Along with Oplot, Cossack groups have been preparing to act in Eastern Ukraine. They declared their connections with the Russian paramilitary “Great Don Army” and got a promise that 10,000 fighters will be sent to aid their cause. The “Night Wolves,” a notorious biker gang from Russia, also recently landed in Crimea peninsula to join the “Ukrainian front.” The groupcounts Vladimir Putin as a fan and in the last year, the Russian president granted the gang $100,000 from the state budget for their activities. “It is a new Kremlin strategy, aimed to seize Ukraine without military or official intervention”, said Motor transport Association lawyer Yury Shulipa.
At the same time the “Slavic Anti-fascist Front” was created in Crimea by Russian MP Alexey Jouravliov and “Russian Unity” party leader Sergey Axionov. In fact, that organization does not have anything to do with anti-fascism. Jouravliov and Axionov put the call out for volunteers against the Euromaidan and said: “Today Western countries struggle against Russia in Ukrainian lands. Ukraine can be saved if only it joins the Custom Union with Russia”.
In response to the growing official and grassroots threats, Euromaidan activists created the Samooborona Maidanu (Self-defence forces of Maidan) in November 2013, which now numbers about 10,000 fighters. They guard Euromaidan territory on the barricade’s perimeter at the city center and help to defend peaceful actions in some other districts. Samooborona fighters are equiped with army helmets, bullet-proof vests, wooden or metal shields, bludgeons, and sometimes with rifles or tear-gas guns.

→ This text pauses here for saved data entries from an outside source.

(* ===== verification/SnmpNext.v ===== *)
(** * The GETNEXT service, end to end

    With handlers that keep the contracts [LuaNext] and [NextTyped], a GETNEXT
    request of a known sender is answered from packet to packet with the least
    object behind each of its OIDs. *)

From Stdlib Require Import Sorted.
From S2P Require Import Prelude Asn1 SnmpEncoder SnmpDecoder BerLemmas BerCodec Oid MibNode MibSpec MibTree.
From S2P Require Import MibSearch MibNext MibQuery MibResult MibView SnmpMsg SnmpOut SnmpCodec SnmpProc SnmpAgent SnmpReply.
From S2P Require Import SnmpService.

(** ** Contract of the handlers *)

(** A value has the type its tag announces; without a value the tag is not
    that of an object identifier. *)
Class NextTyped {W : Type} (call : W -> Z -> Z -> list Z -> lua_value -> lua_value -> W * option lua_ret) : Prop := {
  nt_ret w cb op sub : reading op ->
    match (call w cb op sub LNil LNil).2 with
    | None => True
    | Some lr =>
        if (s32 (lr_err lr) =? 0) && MIB_TAG_VALID (u8 (lr_tag lr))
        then value_typed (u8 (lr_tag lr)) (lr_val lr) else u8 (lr_tag lr) <> ASN1_TAG_OBJID
    end;
}.

Lemma fresh_answer v : var_fresh v -> var_answer v.
Proof.
  intros Hv. destruct (fresh_sendable (tag v) v Hv) as [H1 H2]. destruct Hv as [Hr Hl].
  split; [|by destruct v]. split; [done|]. rewrite Hl. unfold MIB_VALUE_MAX_LEN. lia.
Qed.

#[export] Instance next_keeps {W} (call : W -> Z -> Z -> list Z -> lua_value -> lua_value -> W * option lua_ret) :
  NextTyped call -> KeepsVar call var_ready var_answer.
Proof.
  intros HT. split; [by intros v []|intros t v Ht _ Hv; apply answer_plain; [exact Hv|intros E; cbn in E; by subst t]|].
  intros w cb op sub v w' s Hop Hv E. pose proof (nt_ret w cb op sub Hop) as H. unfold lua_search in E.
  assert ((op =? MIB_REQ_SET) = false) as Hs by (destruct Hop as [-> | ->]; done). rewrite Hs in E. cbn [mbind res_bind] in E.
  destruct (call w cb op sub LNil LNil) as [w1 [lr|]]; cbn [snd] in H.
  2:{ injection E as <- <-. apply answer_plain; [exact Hv|done]. }
  change (tag (set_tag (u8 (lr_tag lr)) v)) with (u8 (lr_tag lr)) in E.
  destruct (_ && _).
  2:{ injection E as <- <-. apply answer_plain; [exact Hv|done]. }
  destruct (read_value_sendable (lr_val lr) (set_tag (u8 (lr_tag lr)) v)) as (v' & Er & H1 & H2 & H3); [apply Hv|done|].
  rewrite Er in E. cbn [mbind res_bind] in E. apply res_bind_Ok in E as (inst & _ & E). by injection E as <- <-.
Qed.

(** ** One varbind *)

Section Next.
Context {W : Type} {call : W -> Z -> Z -> list Z -> lua_value -> lua_value -> W * option lua_ret}.
Context {objs : Z -> list (list Z)} `{HL : !LuaNext call objs} `{HT : !NextTyped call}.
Context (ag : agent) (t : tree) (vfuel fuel : nat) (Hst : state_inv (ag_views ag)) (Hinv : mib_inv (Some (ag_root ag)) t).

Lemma getnext_loop_keeps sdg p vb n : forall w view r w' r',
  getnext_loop call ag fuel n sdg p vb w view r = Ok (w', r') -> request r = MIB_REQ_GETNEXT -> var_answer (var r) ->
  var_answer (var r') /\ request r' = MIB_REQ_GETNEXT.
Proof.
  induction n as [|n IH]; intros w view r w' r' E Hq Hv; [done|]. cbn [getnext_loop] in E.
  destruct (next_view_of _ _ _ _) as [a|].
  - apply res_bind_Ok in E as (v & _ & E). apply res_bind_Ok in E as ([w1 r1] & E1 & E).
    destruct (search_next_keeps _ _ _ _ _ _ _ _ E1 Hq (kv_inv _ Hv)) as [H1 H2].
    destruct (negb _); [by injection E as <- <-|]. by apply IH in E.
  - apply res_bind_Ok in E as (r1 & E1 & E). injection E as <- <-. unfold no_result in E1.
    apply res_bind_Ok in E1 as (buf & _ & E1). by injection E1 as <-.
Qed.

Lemma rd_n_id_len (l o : list Z) n : rd_n l n = Ok o -> o <> [] -> n = zlen o.
Proof.
  unfold rd_n. intros E Hne. destruct (ztake n l) as [r|] eqn:Et; [|done]. injection E as ->.
  destruct (Z.leb_spec 0 n) as [H|H]; [by rewrite (ztake_length _ _ _ H Et)|].
  destruct l; cbn [ztake] in Et; rewrite (proj2 (Z.leb_le n 0)) in Et by lia; by injection Et as <-.
Qed.

Lemma sendable_nonempty o : oid_sendable o -> o <> [].
Proof. by intros ((_ & o0 & o1 & r & -> & _) & _). Qed.

(** The answers without the errors. *)
Lemma answers_replies R vbs es outs : answers (fun o _ _ => R o) vbs es outs ->
  Forall2 (fun o vo => R o (vb_oid vo) (vb_value_type vo)) (map vb_oid vbs) outs.
Proof. induction 1; cbn [map]; by constructor. Qed.

(** The request [q], its sender with its views, and objects that can be sent. *)
Context (q : snmp_datagram) (name : list Z) (p : principal).
Context (Hname : sdg_name (received q) = Ok name) (Hp : find_p name (principals (sdg_kind (received q)) (ag_views ag)) = Some p).
Context (Hne : view_oids ag p MIB_ACES_READ <> []) (Hsh : Forall (view_shown (objs := objs) t fuel) (view_oids ag p MIB_ACES_READ)).
Context (Hvf : (length (ro_views p) < vfuel)%nat).
Context (Hobjs : forall o, readable (objs := objs) ag t (received q) o -> oid_sendable o).

(** [o'] with the tag [tag_] is the answer to [o]. *)
Definition next_reply (o o' : list Z) (tag_ : Z) : Prop :=
  (MIB_TAG_VALID tag_ = true /\ readable (objs := objs) ag t (received q) o' /\ oid_lt o o' /\
    forall o2, readable (objs := objs) ag t (received q) o2 -> oid_lt o o2 -> o2 = o' \/ oid_lt o' o2) \/
  (tag_ = ASN1_TAG_END_OF_MIB_VIEW /\ o' = o /\ forall o2, readable (objs := objs) ag t (received q) o2 -> ~ oid_lt o o2).

Lemma readable_sender sdg o : same_sender (in_service q) sdg ->
  readable (objs := objs) ag t sdg o <-> readable (objs := objs) ag t (received q) o.
Proof.
  intros Hsd. destruct (same_name _ _ Hsd) as [Es Ek]. unfold readable, may. by rewrite Es, Ek.
Qed.

Lemma getnext_step : step_answers (mib_getnext call ag vfuel fuel) MIB_REQ_GETNEXT false vb_request (fun e => e = 0)
  (fun o _ _ => next_reply o) (in_service q).
Proof.
  apply read_step. intros sdg vb w r Hsd (Hvb & Hos & _) Hq Hv He. destruct (same_name _ _ Hsd) as [Es Ek].
  destruct (mib_getnext_least (call := call) (objs := objs) ag t fuel Hinv vfuel sdg name p vb w r
    Hst Hvb ltac:(by rewrite Es) ltac:(by rewrite Ek) Hne Hsh Hvf ltac:(apply Hv)) as (w' & r' & o' & E & Hrd & He' & Hcase).
  rewrite !(readable_sender sdg) in Hcase by done. setoid_rewrite (readable_sender sdg) in Hcase; [|done|done].
  assert (var_answer (var r') /\ request r' = MIB_REQ_GETNEXT) as [[Hr' Hs'] Hq'].
  { unfold mib_getnext in E. rewrite find_user_spec, Es, Ek in E. change (sdg_name (in_service q)) with (sdg_name (received q)) in E.
    rewrite Hname in E. cbn [mbind res_bind] in E. change (sdg_kind (in_service q)) with (sdg_kind (received q)) in E.
    rewrite Hp in E. apply getnext_loop_keeps in E; [done|done|by apply fresh_answer]. }
  assert (oid_sendable o') as Hso by (destruct Hcase as [(_ & Hr & _)|(_ & -> & _)]; [by apply Hobjs|done]).
  exists w', r', o'. split; [done|]. split; [|done]. unfold found_for. split_and!; try done.
  - apply (rd_n_id_len _ _ _ Hrd), sendable_nonempty, Hso.
  - rewrite He'. unfold reportable. split_and!; try done. apply Hr'.
Qed.

Lemma getnext_service w : request_of MIB_REQ_GETNEXT q ->
  exists pkt out w' d, snmp_response q = Ok (pkt, zlen pkt) /\
    snmpd_recv call ag vfuel fuel pkt (zlen pkt) w = Ok (w', Some (out, zlen out)) /\ snmp_decode out = Ok d /\
    reply_to q d /\ ph_err_stat (hdr d) = 0 /\
    Forall2 (fun o vo => next_reply o (vb_oid vo) (vb_value_type vo)) (map vb_oid (vb_out_list q)) (vb_in_list d).
Proof.
  intros Hq. destruct (received_request _ _ _ Hq) as [Ht Hc].
  destruct (request_served call ag vfuel fuel _ q w Hq (vb_request_decoded _ _ Hq) getnext_step)
    as (pkt & out & w' & d & es & H1 & H2 & H3 & H4 & Ha & HP & He).
  { intros e ->. lia. }
  { done. }
  { unfold snmp_request_dispatch. rewrite Ht, Hc. done. }
  rewrite error_of_zero in He by done. injection He as He _. exists pkt, out, w', d. split_and!; try done.
  by eapply answers_replies.
Qed.

(** C5.  The GETNEXT service, from packet to packet.  On a well-formed MIB and
    well-formed view lists, for a sender with read views rooted at nodes of
    the MIB whose objects have OIDs that fit a varbind, and with handlers that
    keep the contracts, every GETNEXT request of 1 to 127 varbinds, in any SNMP
    version, is answered without a fault by one packet; it decodes to a
    response with the identification of the request, no error, and for each
    OID of the request, in order, the least object behind it that the sender
    may read, with a value, or END_OF_MIB_VIEW with that OID when there is
    none. *)
Theorem snmpd_getnext_service w : request_of MIB_REQ_GETNEXT q ->
  exists pkt out w' d, snmp_response q = Ok (pkt, zlen pkt) /\
    snmpd_recv call ag vfuel fuel pkt (zlen pkt) w = Ok (w', Some (out, zlen out)) /\ snmp_decode out = Ok d /\
    reply_to q d /\ ph_err_stat (hdr d) = 0 /\
    Forall2 (fun o vo => next_reply o (vb_oid vo) (vb_value_type vo)) (map vb_oid (vb_out_list q)) (vb_in_list d).
Proof. apply getnext_service. Qed.
End Next.

(** ** A GETNEXT request of the demo agent *)

#[export] Instance demo_next_typed : NextTyped demo_call.
Proof.
  split. intros w cb op sub Hop. unfold demo_call. cbn [snd]. destruct (op =? MIB_REQ_GETNEXT).
  - destruct (next_obj sub (demo_objs cb)); cbn; [|by vm_compute]. left. split; [left|]. eauto.
  - destruct (decide (sub = [0])); cbn; [|by vm_compute]. left. split; [left|]. eauto.
Qed.

Definition demo_ask_next : var_bind :=
  {| vb_oid := [1; 3]; vb_len := 5; vb_oid_len := 2; vb_value_len := 0; vb_value_type := 5; vb_value := [] |}.
Definition demo_question_next : snmp_datagram :=
  {| data_len := 0; version := 1; ver_len := 1; gdata := zero_global; secur := zero_security; ctx := ctx demo_sdg;
     hdr := set_pdu_type MIB_REQ_GETNEXT (hdr demo_sdg); vb_list_len := 7; vb_in_cnt := 0; vb_out_cnt := 1; vb_in_list := [];
     vb_out_list := [demo_ask_next] |}.

Lemma demo_question_next_ok : request_of MIB_REQ_GETNEXT demo_question_next.
Proof.
  assert (oid_encodable [1; 3]) as Ho.
  { split; [repeat (apply List.Forall_cons; [ranges; lia|]); apply List.Forall_nil|]. exists 1, 3, []. split; [reflexivity|split; reflexivity]. }
  assert (vb_ok demo_ask_next) as Hvb.
  { split; [exact Ho|]. split; [vm_compute; discriminate|]. split; [reflexivity|]. split; [reflexivity|].
    split; [vm_compute; discriminate|]. exists [43]. split; [reflexivity|]. split; reflexivity. }
  split; [|split; [reflexivity|split; [reflexivity|split; [vm_compute; split; congruence|split]]]].
  - destruct demo_sdg_ok as (H1 & H2 & H3 & H4 & H5 & _ & _ & _ & H6). split; [exact H1|]. split; [exact H2|].
    split; [exact H3|]. split; [exact H4|]. split; [exact H5|]. split; [apply List.Forall_cons; [exact Hvb|apply List.Forall_nil]|].
    split; [reflexivity|]. split; [reflexivity|]. exact H6.
  - apply List.Forall_cons; [split; [arcs|reflexivity]|apply List.Forall_nil].
  - vm_compute. split; congruence.
Qed.

Lemma demo_oid_sendable : oid_sendable [1; 3; 6; 0].
Proof. destruct demo_question_ok as ((_ & _ & _ & _ & _ & HF & _) & _). apply Forall_cons in HF as [Hvb _].
  destruct Hvb as (H1 & H2 & _ & _ & _ & bs & H3 & H4 & _). split; [exact H1|]. split; [exact H2|]. by exists bs.
Qed.

Lemma demo_object_readable : readable (objs := demo_objs) demo_agent demo_tree (received demo_question_next) [1; 3; 6; 0].
Proof. split; [exact demo_may|]. exists [1; 3; 6], 7, [0]. split; [reflexivity|]. split; [left|reflexivity]. Qed.

Lemma snmpd_getnext_service_witness :
  exists pkt out w' d, snmp_response demo_question_next = Ok (pkt, zlen pkt) /\
    snmpd_recv demo_call demo_agent 5 20 pkt (zlen pkt) tt = Ok (w', Some (out, zlen out)) /\ snmp_decode out = Ok d /\
    map vb_oid (vb_in_list d) = [[1; 3; 6; 0]].
Proof.
  destruct (snmpd_getnext_service (call := demo_call) (objs := demo_objs) demo_agent demo_tree 5 20 demo_state_inv demo_root_inv
    demo_question_next [112] demo_community) with (w := tt) as (pkt & out & w' & d & H1 & H2 & H3 & _ & _ & HF).
  - reflexivity.
  - reflexivity.
  - vm_compute. discriminate.
  - exact demo_views_shown.
  - simpl. lia.
  - intros o [_ Ho]. rewrite (demo_object o Ho). exact demo_oid_sendable.
  - exact demo_question_next_ok.
  - exists pkt, out, w', d. split; [exact H1|]. split; [exact H2|]. split; [exact H3|].
    cbn [demo_question_next vb_out_list map demo_ask_next vb_oid] in HF.
    inversion HF as [|o vo os vos Hr HF' E1 E2]; subst. inversion HF'; subst. cbn [map]. f_equal.
    destruct Hr as [(_ & [_ Hr] & _)|(_ & _ & Hr)]; [exact (demo_object _ Hr)|].
    exfalso. apply (Hr [1; 3; 6; 0]); [exact demo_object_readable|exact (oid_lt_prefix [1; 3] 6 [0])].
Defined.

In an Al Jazeera video report “Learning to resist: women in Ukraine taught new tactics” journalist Neave Barker tells about Yulia, a Ukrainian émigré whocame back from London to join the Samooborona women squad. “After I saw how police were attacking protesters, I just cut off my [life in London] and went to the airport,” says Yulia, clad in a balaclava. She says she is ready to fight even to the death for a better life in Ukraine.